226 comments so far in response to “Do Braces Make the Roots of Your Teeth Shorter?”

  1. Tina says:

    I am 18 and I had Invisalign for about 3 months. I was looking at my teeth and touching it and I felt this “blac” on one of my front teeth. I’m scared now cause it feels a little wiggly so is it gonna fall out? Is this normal?

    • Having teeth get “wiggly” during treatment not only normal, it is necessary. If you are worried about there being something wrong, please return to your orthodontist for a quick check. Good luck!

  2. John doyle says:

    I had braces in the 70s only ontop of my mouth. In the 80s my dentist told me that my roots were starting to deteriorate. He said by the time I am 50 I would have no teeth. I am 49 and I’ve lost 6 teeth and according to my xrays the other ones will be soon. I guess I’m part of the 2% that loose there teeth from braces. And sorry yes my gums etc are all excellent including my bottom teeth

    • I don’t think that losing your teeth is related to your braces. Root resorption only happens when the braces are on the teeth. It stops once they are off and there is actually some natural repair. Other things can cause roots and bone to change, but root resorption from braces does NOT continue after the braces are off

  3. Neena says:

    I had braces for 3 yrs.my doctor removed my braces bcoz of tooth resorption. Can i get braces after 6 mnths. I mean will tooth resorption continue evn if i give a gap. I want to continue my treatment bcz my teeth is not straight and looks really big.

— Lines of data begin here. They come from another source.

(* ===== verification/Channel.v ===== *)
(** * The channel ([examples/channel.c])

    A bounded channel between coroutines.  The demo runs on a library that
    offers [co_self] and [co_wake]: a coroutine's handle is a parameter of its
    control points, and the handles passed to [co_wake] are recorded in the
    memory.  [co_yield] is this library's. *)

From stdpp Require Import gmap.
From S2P Require Import Prelude Ring Machine State RunQueue Api Demo User Buffers.

Module Channel.
Definition CHAN_CAP : Z := 4.
Definition N_ITEMS : Z := 16.

Record chan_t := MkChan {
  buf : list Z;
  head : Z;
  tail : Z;
  size : Z;
  sender : ptr;
  receiver : ptr;
  closed : bool
}.

#[export] Instance chan_view : RingView chan_t Z := {|
  ring_view c := Ring (buf c) (head c) (tail c) (size c);
  ring_cap := CHAN_CAP
|}.

(** [memset(c, 0, sizeof( *c))] *)
Definition chan_init : chan_t :=
  MkChan (replicate (Z.to_nat CHAN_CAP) 0) 0 0 0 NULL NULL false.

Definition set_sender (p : ptr) (c : chan_t) : chan_t :=
  MkChan (buf c) (head c) (tail c) (size c) p (receiver c) (closed c).
Definition set_receiver (p : ptr) (c : chan_t) : chan_t :=
  MkChan (buf c) (head c) (tail c) (size c) (sender c) p (closed c).

Inductive out : Set := Sent (v : Z) | Got (v : Z) | ProducerDone | ConsumerDone | SendOnClosed.

Record mem := Mem { chan : chan_t; woken : list ptr; printed : list out }.

Definition say (o : out) (m : mem) : mem := Mem (chan m) (woken m) (printed m ++ [o]).

(** [if (c->receiver) \{ w = c->receiver; c->receiver = NULL; co_wake(w); \}] *)
Definition wake_receiver (m : mem) : mem :=
  if receiver (chan m) =? NULL then m
  else Mem (set_receiver NULL (chan m)) (woken m ++ [receiver (chan m)]) (printed m).
Definition wake_sender (m : mem) : mem :=
  if sender (chan m) =? NULL then m
  else Mem (set_sender NULL (chan m)) (woken m ++ [sender (chan m)]) (printed m).

(** [producer]: the loop condition, and the wait of [chan_send]; [consumer]:
    the wait of [chan_recv].  [me] is the coroutine's own handle. *)
Inductive point : Set :=
| PLoop (me : ptr) (i : Z) | PSend (me : ptr) (i : Z) | CRecv (me : ptr).

(** [chan_send], once it neither waits nor aborts. *)
Definition chan_put (v : Z) (m : mem) : option mem :=
  let c := chan m in
  b ← arr_set (buf c) (tail c) v;
  Some (wake_receiver
          (Mem (MkChan b (head c) (wrap64 (tail c + 1) mod CHAN_CAP) (wrap64 (size c + 1))
                  (sender c) (receiver c) (closed c))
             (woken m) (printed m))).

(** [chan_recv], once there is an item. *)
Definition chan_take (m : mem) : option (mem * Z) :=
  let c := chan m in
  v ← arr_get (buf c) (head c);
  Some (wake_sender
          (Mem (MkChan (buf c) (wrap64 (head c + 1) mod CHAN_CAP) (tail c)
                  (wrap64 (size c - 1)) (sender c) (receiver c) (closed c))
             (woken m) (printed m)), v).

Definition chan_close (m : mem) : mem :=
  let c := chan m in
  wake_receiver
    (Mem (MkChan (buf c) (head c) (tail c) (size c) (sender c) (receiver c) true)
       (woken m) (printed m)).

(** [chan_send(c, i)] and the rest of the loop body; [abort()] ends the
    program: nothing more is printed. *)
Definition producer_send (me : ptr) (i : Z) (m : mem) : option (mem * ucall point) :=
  if (size (chan m) =? CHAN_CAP) && negb (closed (chan m)) then
    Some (Mem (set_sender me (chan m)) (woken m) (printed m), UYield (PSend me i))
  else if closed (chan m) then Some (say SendOnClosed m, UReturn)
  else
    m' ← chan_put i m;
    Some (say (Sent i) m', UTau (PLoop me (i + 1))).

Definition consumer_recv (me : ptr) (m : mem) : option (mem * ucall point) :=
  if (size (chan m) =? 0) && negb (closed (chan m)) then
    Some (Mem (set_receiver me (chan m)) (woken m) (printed m), UYield (CRecv me))
  else if (size (chan m) =? 0) && closed (chan m) then Some (say ConsumerDone m, UReturn)
  else
    '(m', v) ← chan_take m;
    Some (say (Got v) m', UTau (CRecv me)).

Definition step_point (l : point) (m : mem) : option (mem * ucall point) :=
  match l with
  | PLoop me i =>
      if i <? N_ITEMS then producer_send me i m
      else Some (say ProducerDone (chan_close m), UReturn)
  | PSend me i => producer_send me i m
  | CRecv me => consumer_recv me m
  end.

Definition fn_producer : ptr := 1.

#[export] Instance bodies : Bodies point (option mem) := {|
  body_step l := run_body (step_point l);
  body_fn fn arg := if fn =? fn_producer then PLoop arg 0 else CRecv arg
|}.

Definition mem0 : mem := Mem chan_init [] [].

(** ** The invariant *)

Definition sent (m : mem) : list Z :=
  omap (λ o, match o with Sent v => Some v | _ => None end) (printed m).
Definition got (m : mem) : list Z :=
  omap (λ o, match o with Got v => Some v | _ => None end) (printed m).

Record chan_ok (l : list Z) (m : mem) : Prop := {
  co_ring : ring_rep (chan m) l;
  co_flow : got m ++ l = sent m;
  (* the consumer is told the end only once everything was delivered *)
  co_done : ConsumerDone ∈ printed m → closed (chan m) = true ∧ l = []
}.
Definition flow (m : mem) : Prop := ∃ l, chan_ok l m.

Lemma chan_say_ok l o m :
  match o with Sent _ | Got _ => False | ConsumerDone => closed (chan m) = true ∧ l = []
  | _ => True end →
  chan_ok l m → chan_ok l (say o m).
Proof.
  intros Ho [Hr Hf Hd]. split; [done| |].
  - unfold sent, got in *. cbn. rewrite !omap_app, <- Hf.
    destruct o; try done; cbn; by rewrite !app_nil_r.
  - intros [Hin|Hin]%elem_of_app; [by apply Hd|].
    apply list_elem_of_singleton in Hin as <-. done.
Qed.

(** Updates of the handles and of [closed]. *)
Lemma handles_ok l m c ws :
  ring_view c = ring_view (chan m) → (closed (chan m) = true → closed c = true) →
  chan_ok l m → chan_ok l (Mem c ws (printed m)).
Proof.
  intros Hv Hc [Hr Hf Hd]. split; [by eapply ring_rep_ext|done|].
  intros Hin. destruct (Hd Hin). split; [by apply Hc|done].
Qed.

Lemma wake_receiver_ok l m : chan_ok l m → chan_ok l (wake_receiver m).
Proof. intros Hm. unfold wake_receiver. case_match; [done|]. by apply handles_ok. Qed.
Lemma wake_sender_ok l m : chan_ok l m → chan_ok l (wake_sender m).
Proof. intros Hm. unfold wake_sender. case_match; [done|]. by apply handles_ok. Qed.

Lemma wake_receiver_printed m : printed (wake_receiver m) = printed m.
Proof. unfold wake_receiver. by case_match. Qed.
Lemma wake_sender_printed m : printed (wake_sender m) = printed m.
Proof. unfold wake_sender. by case_match. Qed.

Lemma wake_receiver_view m :
  ring_view (chan (wake_receiver m)) = ring_view (chan m)
  ∧ closed (chan (wake_receiver m)) = closed (chan m).
Proof. unfold wake_receiver. by case_match. Qed.
Lemma wake_sender_view m :
  ring_view (chan (wake_sender m)) = ring_view (chan m)
  ∧ closed (chan (wake_sender m)) = closed (chan m).
Proof. unfold wake_sender. by case_match. Qed.

(** A send on an open channel that is not full. *)
Lemma put_ok l v m :
  chan_ok l m → size (chan m) ≠ CHAN_CAP → closed (chan m) = false →
  ∃ m', chan_put v m = Some m' ∧ chan_ok (l ++ [v]) (say (Sent v) m').
Proof.
  intros [Hr Hf Hd] Hsz Hcl. pose proof (rr_size _ _ Hr) as Hs.
  pose proof (rr_fits _ _ Hr) as Hfit. cbn in Hs, Hfit.
  unfold chan_put. destruct (ring_push_word _ _ v Hr) as (Ha & Ht & Hn); [cbn; lia|done|].
  cbn in Ha, Ht, Hn. rewrite Ha. cbn. rewrite Ht, Hn. eexists. split; [done|].
  match goal with |- chan_ok _ (say _ (wake_receiver ?x)) => set (m1 := x) end.
  destruct (wake_receiver_view m1) as [Hv Hc].
  split; cbn [chan say printed].
  - eapply ring_rep_ext; [exact Hv|]. eapply (ring_push_rep (chan m)); try done. cbn. lia.
  - unfold sent, got in *. cbn. rewrite wake_receiver_printed, !omap_app. cbn.
    by rewrite app_nil_r, app_assoc, Hf.
  - rewrite wake_receiver_printed. intros [Hin|Hin]%elem_of_app.
    + destruct (Hd Hin). congruence.
    + by apply list_elem_of_singleton in Hin.
Qed.

Lemma take_ok l m :
  chan_ok l m → size (chan m) ≠ 0 →
  ∃ m' v l', l = v :: l' ∧ chan_take m = Some (m', v) ∧ chan_ok l' (say (Got v) m').
Proof.
  intros [Hr Hf Hd] Hsz. pose proof (rr_size _ _ Hr) as Hs. cbn in Hs.
  destruct l as [|v l]; [done|]. unfold chan_take.
  destruct (ring_pop_word _ _ _ Hr) as (Ha & Hh & Hn); [done|].
  cbn in Ha, Hh, Hn. rewrite Ha. cbn. rewrite Hh, Hn.
  eexists _, v, l. split_and!; [done|done|].
  match goal with |- chan_ok _ (say _ (wake_sender ?x)) => set (m1 := x) end.
  destruct (wake_sender_view m1) as [Hv Hc].
  split; cbn [chan say printed].
  - eapply ring_rep_ext; [exact Hv|]. by eapply (ring_pop_rep (chan m)).
  - unfold sent, got in *. cbn. rewrite wake_sender_printed, !omap_app. cbn.
    by rewrite app_nil_r, <- app_assoc.
  - rewrite wake_sender_printed. intros [Hin|Hin]%elem_of_app.
    + by destruct (Hd Hin) as [_ ?].
    + by apply list_elem_of_singleton in Hin.
Qed.

Lemma producer_send_ok me i m :
  flow m → ∃ m' c, producer_send me i m = Some (m', c) ∧ flow m' ∧ body_ok (λ _, True) c.
Proof.
  intros (l & Hm). unfold producer_send.
  destruct (Z.eqb_spec (size (chan m)) CHAN_CAP) as [Hf|Hf], (closed (chan m)) eqn:Hc; cbn.
  - eexists _, _. split_and!; [done| |done]. exists l. by apply chan_say_ok.
  - eexists _, _. split_and!; [done| |done]. exists l. by apply handles_ok.
  - eexists _, _. split_and!; [done| |done]. exists l. by apply chan_say_ok.
  - destruct (put_ok l i m Hm Hf Hc) as (m' & -> & Hm'). cbn.
    eexists _, _. split_and!; [done| |done]. by eexists.
Qed.

Lemma consumer_recv_ok me m :
  flow m → ∃ m' c, consumer_recv me m = Some (m', c) ∧ flow m' ∧ body_ok (λ _, True) c.
Proof.
  intros (l & Hm). unfold consumer_recv.
  destruct (Z.eqb_spec (size (chan m)) 0) as [Hf|Hf]; cbn; cycle 1.
  { destruct (take_ok l m Hm Hf) as (m' & v & l' & -> & -> & Hm'). cbn.
    eexists _, _. split_and!; [done| |done]. by eexists. }
  destruct (closed (chan m)) eqn:Hc; cbn; eexists _, _; (split_and!; [done| |done]); exists l.
  - apply chan_say_ok; [|done]. split; [done|]. by apply (rr_empty _ _ (co_ring _ _ Hm)).
  - by apply handles_ok.
Qed.

#[export] Instance bodies_inv : BodyInv (λ _ _, True) (λ _ _, True) (defined flow).
Proof.
  apply (pure_body_inv (λ _ _, True) (λ _, True)); [|done].
  intros l u _ Hu. apply run_body_inv; [done|]. intros m Hm.
  destruct l as [me i|me i|me]; cbn [step_point].
  - case_match; [by apply producer_send_ok|]. destruct Hm as (l & Hm).
    eexists _, _. split_and!; [done| |done]. exists l.
    apply chan_say_ok; [done|]. by apply wake_receiver_ok, handles_ok.
  - by apply producer_send_ok.
  - by apply consumer_recv_ok.
Qed.

(** C37: the channel, in every reachable state and for every schedule: the
    values received followed by those in the buffer are the values sent, in
    order, and a consumer is told the end of the stream only when the
    channel is closed and everything sent has been received. *)
Theorem channel_flow {MP} (main : MP → ucall MP) `{Allocator, LinkMap} n
    (w : world (MP + point) (option mem)) (σ : alloc_state) (x : MP) :
  @steps _ _ _ _ (program main) n (init_world σ (Some mem0) (inl x)) w →
  ∃ m l, w_user w = Some m ∧ ring_rep (chan m) l ∧ got m ++ l = sent m
    ∧ (ConsumerDone ∈ printed m → closed (chan m) = true ∧ got m = sent m).
Proof.
  intros Hs.
  assert (defined flow (w_user w)) as Hu.
  { apply (program_invariant main (λ _ _, True) (λ _, True) (λ _ _, True) (defined flow)
      n w σ (Some mem0) x); [apply starts_ok_any|done| |done].
    exists []. split; [by apply ring_init_rep|done|by intros ?%elem_of_nil]. }
  destruct (w_user w) as [m|]; [|done]. destruct Hu as (l & [Hr Hf Hd]).
  exists m, l. split_and!; [done..|]. intros Hin. destruct (Hd Hin) as [Hc ->].
  by rewrite app_nil_r in Hf.
Qed.

#[local] Existing Instance MachineDemo.link.
#[local] Instance code : UserCode (option (list (ptr * ptr)) + point) (option mem) :=
  program spawn_all.
Definition demo : world (option (list (ptr * ptr)) + point) (option mem) :=
  init_world heap0 (Some mem0) (inl (Some [(fn_producer, 65536); (2, 327792)])).

Lemma channel_flow_witness :
  ∃ m l, w_user (default demo (go 60 demo)) = Some m ∧ ring_rep (chan m) l
    ∧ got m ++ l = sent m
    ∧ (ConsumerDone ∈ printed m → closed (chan m) = true ∧ got m = sent m).
Proof.
  apply (channel_flow spawn_all (H := bump_allocator) 60 _ heap0
    (Some [(fn_producer, 65536); (2, 327792)])).
  apply (go_steps 60 demo). by vm_compute.
Defined.

(** The whole channel demo: all items are received in order and both ends
    finish.  The two do not alternate, as the expected output at the head of
    the file has it: the producer sends until the channel is full, the
    consumer receives until it is empty. *)
Theorem channel_output :
  match exec 1000 demo with
  | Finished w => got <$> w_user w = Some (seqZ 0 N_ITEMS)
      ∧ (λ m, take 10 (printed m)) <$> w_user w
        = Some [Sent 0; Sent 1; Sent 2; Sent 3; Got 0; Got 1; Got 2; Got 3; Sent 4; Sent 5]
      ∧ (λ m, last (printed m)) <$> w_user w = Some (Some ConsumerDone)
  | _ => False
  end.
Proof. by vm_compute. Qed.
End Channel.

    • The decision to remove braces because of root resorption is something that your orthodontist has been trained for. If he feels your teeth are not healthy enough to continue, it is best to follow his recommendations. Good luck

  4. Carol says:

    Hi, I have seen a periodontitis for the last six months and he gave me the all clear to go ahead with invisalign but after my orthodontist done the x-rays he noticed I have lots of short roots probably due to a brace I had in my 20s, I am now in my late 40s. He said I could go ahead with invisalign and he will do another xray after 3 months to check roots and we can then carry on with treatment or stop, depending on the xray results. Really not sure whether to go ahead as don’t want to loose my teeth. Would be grateful for any advice. Thank you.

  5. Monty says:

    Hello Dr Jorgensen
    I have found this article very helpful, thank you for it.
    I am considering Invisalign; however, I have root resorption in my front teeth due to previous orthodontic treatment. I have been advised that I can proceed with Invisalign, but I should slow the treatment down (so 6 months instead of 3 months) to try and prevent further significant root resorption. Would you consider this to be a reliable course of action? What are the most important factors in root resorption – is it speed rather than how much the teeth need to move?
    Many thanks

    • The most important factor in root resorption is genetic predisposition. In other words, some people get it, some don’t depending upon who their parents are. The most important thing to do with either clear aligners or braces is have frequent x-rays to evaluate pathological changes (at least one every 6 months). I would not slow movements as that will actually lengthen treatment. Good luck!